Exercise directions:
Print nothing except the lines of the listing below from the line with "(** [for _, optionFunc" to the line with "if Concurrency options <? 1 then", each exactly as written, both ends included.
▬▬▬▬▬▬
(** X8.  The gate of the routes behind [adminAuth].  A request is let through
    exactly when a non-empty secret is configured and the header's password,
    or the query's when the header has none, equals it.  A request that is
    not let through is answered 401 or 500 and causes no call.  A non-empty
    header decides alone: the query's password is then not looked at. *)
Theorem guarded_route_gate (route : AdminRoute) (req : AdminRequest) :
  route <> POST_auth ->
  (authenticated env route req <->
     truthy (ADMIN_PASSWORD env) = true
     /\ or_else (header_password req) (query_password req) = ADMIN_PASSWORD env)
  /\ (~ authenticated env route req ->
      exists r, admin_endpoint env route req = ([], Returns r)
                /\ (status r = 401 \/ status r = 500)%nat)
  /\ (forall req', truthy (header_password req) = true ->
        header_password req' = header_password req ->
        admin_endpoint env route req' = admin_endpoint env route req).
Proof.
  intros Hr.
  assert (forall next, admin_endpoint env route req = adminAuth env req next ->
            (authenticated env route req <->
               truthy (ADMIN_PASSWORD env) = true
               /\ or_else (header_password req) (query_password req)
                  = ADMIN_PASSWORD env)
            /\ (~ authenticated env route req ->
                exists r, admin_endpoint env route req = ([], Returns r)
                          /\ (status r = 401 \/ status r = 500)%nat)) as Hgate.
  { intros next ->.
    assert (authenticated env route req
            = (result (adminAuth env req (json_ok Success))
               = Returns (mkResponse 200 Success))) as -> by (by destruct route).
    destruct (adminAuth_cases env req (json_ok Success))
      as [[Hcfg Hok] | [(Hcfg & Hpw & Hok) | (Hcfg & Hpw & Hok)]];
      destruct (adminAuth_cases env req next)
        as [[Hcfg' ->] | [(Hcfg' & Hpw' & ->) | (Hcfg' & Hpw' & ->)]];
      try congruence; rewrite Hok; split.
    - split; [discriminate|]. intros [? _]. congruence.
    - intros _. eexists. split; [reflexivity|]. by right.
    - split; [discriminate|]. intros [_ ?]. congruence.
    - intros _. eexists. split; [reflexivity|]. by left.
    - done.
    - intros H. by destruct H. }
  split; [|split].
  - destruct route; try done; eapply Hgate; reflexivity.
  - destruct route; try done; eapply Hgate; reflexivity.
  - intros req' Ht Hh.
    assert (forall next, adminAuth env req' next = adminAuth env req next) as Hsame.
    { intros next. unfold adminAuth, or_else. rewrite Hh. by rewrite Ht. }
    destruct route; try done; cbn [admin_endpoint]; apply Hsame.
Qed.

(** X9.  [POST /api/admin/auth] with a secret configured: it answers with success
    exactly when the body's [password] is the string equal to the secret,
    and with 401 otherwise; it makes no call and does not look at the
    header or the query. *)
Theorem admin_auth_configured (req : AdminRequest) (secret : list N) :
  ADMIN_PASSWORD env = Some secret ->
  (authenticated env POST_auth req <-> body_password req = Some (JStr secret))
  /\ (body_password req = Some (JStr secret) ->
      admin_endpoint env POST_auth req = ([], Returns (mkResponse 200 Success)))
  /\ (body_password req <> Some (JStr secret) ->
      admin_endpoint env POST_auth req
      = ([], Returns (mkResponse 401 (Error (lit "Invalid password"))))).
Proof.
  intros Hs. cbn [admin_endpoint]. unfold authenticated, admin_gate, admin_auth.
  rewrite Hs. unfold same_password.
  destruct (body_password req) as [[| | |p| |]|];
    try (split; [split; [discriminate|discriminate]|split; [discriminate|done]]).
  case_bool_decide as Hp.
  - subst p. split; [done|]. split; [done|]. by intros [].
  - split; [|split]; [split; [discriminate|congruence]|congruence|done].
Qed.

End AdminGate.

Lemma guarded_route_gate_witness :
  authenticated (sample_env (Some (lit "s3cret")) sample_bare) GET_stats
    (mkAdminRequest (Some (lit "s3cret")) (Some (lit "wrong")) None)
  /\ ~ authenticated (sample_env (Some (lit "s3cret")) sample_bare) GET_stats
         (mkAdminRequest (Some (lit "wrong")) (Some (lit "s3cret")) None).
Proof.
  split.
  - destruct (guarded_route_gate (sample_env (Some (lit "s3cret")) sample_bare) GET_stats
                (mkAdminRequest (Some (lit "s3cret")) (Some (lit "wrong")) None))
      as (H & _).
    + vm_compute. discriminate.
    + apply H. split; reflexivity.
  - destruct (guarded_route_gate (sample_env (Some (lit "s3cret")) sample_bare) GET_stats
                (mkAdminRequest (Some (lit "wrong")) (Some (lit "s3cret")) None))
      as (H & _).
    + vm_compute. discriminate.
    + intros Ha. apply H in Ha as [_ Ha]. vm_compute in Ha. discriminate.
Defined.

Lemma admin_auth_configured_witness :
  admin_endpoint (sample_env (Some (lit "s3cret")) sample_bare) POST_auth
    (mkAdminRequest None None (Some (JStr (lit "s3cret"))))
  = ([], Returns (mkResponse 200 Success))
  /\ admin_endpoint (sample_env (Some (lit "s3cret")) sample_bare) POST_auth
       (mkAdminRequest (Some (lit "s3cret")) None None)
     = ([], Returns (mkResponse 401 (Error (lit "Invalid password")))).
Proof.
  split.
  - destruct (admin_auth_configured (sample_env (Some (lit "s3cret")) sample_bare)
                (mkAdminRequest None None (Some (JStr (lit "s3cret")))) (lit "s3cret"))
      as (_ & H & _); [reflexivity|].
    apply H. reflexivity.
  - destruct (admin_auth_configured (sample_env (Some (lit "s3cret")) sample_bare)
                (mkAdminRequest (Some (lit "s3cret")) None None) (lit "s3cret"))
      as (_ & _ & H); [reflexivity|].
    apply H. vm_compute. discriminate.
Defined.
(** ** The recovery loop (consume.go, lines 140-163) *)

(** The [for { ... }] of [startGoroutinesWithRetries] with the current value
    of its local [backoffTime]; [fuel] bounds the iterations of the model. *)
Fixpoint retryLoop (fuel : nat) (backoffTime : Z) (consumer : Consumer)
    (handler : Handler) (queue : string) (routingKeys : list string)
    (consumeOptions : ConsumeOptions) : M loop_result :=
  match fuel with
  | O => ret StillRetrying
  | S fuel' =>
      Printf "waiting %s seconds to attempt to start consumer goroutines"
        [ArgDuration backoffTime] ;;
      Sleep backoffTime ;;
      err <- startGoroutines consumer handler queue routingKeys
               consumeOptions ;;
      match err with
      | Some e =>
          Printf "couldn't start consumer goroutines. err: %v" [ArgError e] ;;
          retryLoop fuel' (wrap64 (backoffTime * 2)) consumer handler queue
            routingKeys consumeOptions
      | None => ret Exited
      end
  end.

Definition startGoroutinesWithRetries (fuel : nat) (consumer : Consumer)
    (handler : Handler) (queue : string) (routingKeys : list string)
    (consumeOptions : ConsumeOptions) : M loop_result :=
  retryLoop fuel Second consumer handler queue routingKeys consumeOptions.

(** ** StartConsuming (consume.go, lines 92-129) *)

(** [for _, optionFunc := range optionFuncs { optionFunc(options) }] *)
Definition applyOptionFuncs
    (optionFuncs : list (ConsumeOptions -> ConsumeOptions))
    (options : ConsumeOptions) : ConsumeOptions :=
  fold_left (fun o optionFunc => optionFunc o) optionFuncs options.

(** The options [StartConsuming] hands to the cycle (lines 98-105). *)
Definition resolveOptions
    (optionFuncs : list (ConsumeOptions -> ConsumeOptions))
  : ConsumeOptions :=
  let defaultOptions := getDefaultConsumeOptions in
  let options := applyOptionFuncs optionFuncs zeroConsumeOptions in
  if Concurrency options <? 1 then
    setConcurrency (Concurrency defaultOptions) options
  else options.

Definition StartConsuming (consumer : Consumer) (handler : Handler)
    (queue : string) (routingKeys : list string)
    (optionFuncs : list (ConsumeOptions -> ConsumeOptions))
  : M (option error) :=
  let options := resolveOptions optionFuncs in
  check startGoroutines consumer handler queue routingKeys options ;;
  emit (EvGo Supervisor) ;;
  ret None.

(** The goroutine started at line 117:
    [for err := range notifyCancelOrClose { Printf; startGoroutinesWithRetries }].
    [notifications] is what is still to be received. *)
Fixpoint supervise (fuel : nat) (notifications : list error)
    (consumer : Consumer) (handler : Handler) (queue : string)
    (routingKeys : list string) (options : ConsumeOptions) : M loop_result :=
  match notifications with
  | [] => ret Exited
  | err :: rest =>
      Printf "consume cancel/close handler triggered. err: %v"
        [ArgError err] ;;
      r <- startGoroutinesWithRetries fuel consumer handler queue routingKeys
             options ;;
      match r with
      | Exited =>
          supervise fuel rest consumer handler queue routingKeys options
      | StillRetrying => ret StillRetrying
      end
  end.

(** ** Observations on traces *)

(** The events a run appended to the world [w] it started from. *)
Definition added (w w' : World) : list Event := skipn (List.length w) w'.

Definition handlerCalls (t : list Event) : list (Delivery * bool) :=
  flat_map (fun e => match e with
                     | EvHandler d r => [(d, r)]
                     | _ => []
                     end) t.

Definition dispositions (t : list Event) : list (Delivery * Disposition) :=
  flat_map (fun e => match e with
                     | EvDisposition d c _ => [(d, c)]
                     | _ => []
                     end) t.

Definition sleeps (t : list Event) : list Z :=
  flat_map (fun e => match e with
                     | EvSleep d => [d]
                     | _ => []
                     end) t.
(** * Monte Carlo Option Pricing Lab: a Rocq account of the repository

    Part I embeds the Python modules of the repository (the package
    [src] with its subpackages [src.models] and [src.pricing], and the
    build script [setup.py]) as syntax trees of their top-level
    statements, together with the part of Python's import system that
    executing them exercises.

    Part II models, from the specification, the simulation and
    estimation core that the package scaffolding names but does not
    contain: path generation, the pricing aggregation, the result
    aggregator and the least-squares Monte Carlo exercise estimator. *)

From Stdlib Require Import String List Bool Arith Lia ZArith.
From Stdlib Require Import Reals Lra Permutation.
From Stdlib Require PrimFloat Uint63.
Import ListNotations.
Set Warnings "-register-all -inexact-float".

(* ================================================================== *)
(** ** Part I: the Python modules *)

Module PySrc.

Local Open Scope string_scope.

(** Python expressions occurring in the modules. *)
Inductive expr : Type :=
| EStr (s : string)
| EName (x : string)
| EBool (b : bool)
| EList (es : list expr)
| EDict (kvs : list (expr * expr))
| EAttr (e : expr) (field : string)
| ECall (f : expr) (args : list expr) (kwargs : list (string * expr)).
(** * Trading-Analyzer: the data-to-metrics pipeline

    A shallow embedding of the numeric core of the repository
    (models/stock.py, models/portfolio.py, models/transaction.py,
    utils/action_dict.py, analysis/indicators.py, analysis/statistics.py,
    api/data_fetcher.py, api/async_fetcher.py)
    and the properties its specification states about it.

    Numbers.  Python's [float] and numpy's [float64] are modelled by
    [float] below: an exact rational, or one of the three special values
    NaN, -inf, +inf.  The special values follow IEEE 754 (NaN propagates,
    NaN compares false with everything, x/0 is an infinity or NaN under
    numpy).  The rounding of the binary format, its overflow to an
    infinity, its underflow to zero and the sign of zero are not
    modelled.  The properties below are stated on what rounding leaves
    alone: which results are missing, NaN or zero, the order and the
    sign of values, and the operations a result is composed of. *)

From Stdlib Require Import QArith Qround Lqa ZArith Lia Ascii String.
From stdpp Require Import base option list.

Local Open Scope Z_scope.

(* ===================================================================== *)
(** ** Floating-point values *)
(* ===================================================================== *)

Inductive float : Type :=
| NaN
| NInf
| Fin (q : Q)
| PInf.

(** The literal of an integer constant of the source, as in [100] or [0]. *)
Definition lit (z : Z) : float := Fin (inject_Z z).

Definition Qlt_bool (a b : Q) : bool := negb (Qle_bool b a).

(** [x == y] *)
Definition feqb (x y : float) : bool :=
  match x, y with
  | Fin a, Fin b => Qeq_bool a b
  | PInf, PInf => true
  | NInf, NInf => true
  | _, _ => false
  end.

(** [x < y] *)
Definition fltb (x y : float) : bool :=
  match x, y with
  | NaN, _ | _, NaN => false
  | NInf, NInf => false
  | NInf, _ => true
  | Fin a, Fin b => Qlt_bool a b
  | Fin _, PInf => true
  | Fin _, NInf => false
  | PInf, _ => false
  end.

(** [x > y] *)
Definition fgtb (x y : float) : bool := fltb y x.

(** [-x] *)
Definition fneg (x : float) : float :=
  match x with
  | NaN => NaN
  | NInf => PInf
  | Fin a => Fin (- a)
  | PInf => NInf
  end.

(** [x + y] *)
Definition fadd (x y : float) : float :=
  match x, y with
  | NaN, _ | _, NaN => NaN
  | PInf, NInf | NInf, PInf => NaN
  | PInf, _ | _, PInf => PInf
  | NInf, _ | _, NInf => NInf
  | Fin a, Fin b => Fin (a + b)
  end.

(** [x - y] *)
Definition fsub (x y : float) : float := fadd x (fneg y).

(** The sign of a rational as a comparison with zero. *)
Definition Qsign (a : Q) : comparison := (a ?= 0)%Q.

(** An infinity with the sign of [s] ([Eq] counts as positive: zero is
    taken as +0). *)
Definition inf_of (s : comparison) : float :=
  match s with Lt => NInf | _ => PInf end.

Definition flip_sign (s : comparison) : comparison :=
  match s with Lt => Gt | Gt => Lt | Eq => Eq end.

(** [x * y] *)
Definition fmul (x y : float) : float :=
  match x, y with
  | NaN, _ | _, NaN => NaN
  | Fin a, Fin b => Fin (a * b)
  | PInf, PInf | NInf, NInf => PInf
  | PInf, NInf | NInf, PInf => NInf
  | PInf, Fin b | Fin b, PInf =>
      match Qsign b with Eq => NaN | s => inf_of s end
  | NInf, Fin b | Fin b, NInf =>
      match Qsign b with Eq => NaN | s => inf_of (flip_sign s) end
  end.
▬▬▬▬▬▬
Worked solution:
(** [for _, optionFunc := range optionFuncs { optionFunc(options) }] *)
Definition applyOptionFuncs
    (optionFuncs : list (ConsumeOptions -> ConsumeOptions))
    (options : ConsumeOptions) : ConsumeOptions :=
  fold_left (fun o optionFunc => optionFunc o) optionFuncs options.

(** The options [StartConsuming] hands to the cycle (lines 98-105). *)
Definition resolveOptions
    (optionFuncs : list (ConsumeOptions -> ConsumeOptions))
  : ConsumeOptions :=
  let defaultOptions := getDefaultConsumeOptions in
  let options := applyOptionFuncs optionFuncs zeroConsumeOptions in
  if Concurrency options <? 1 then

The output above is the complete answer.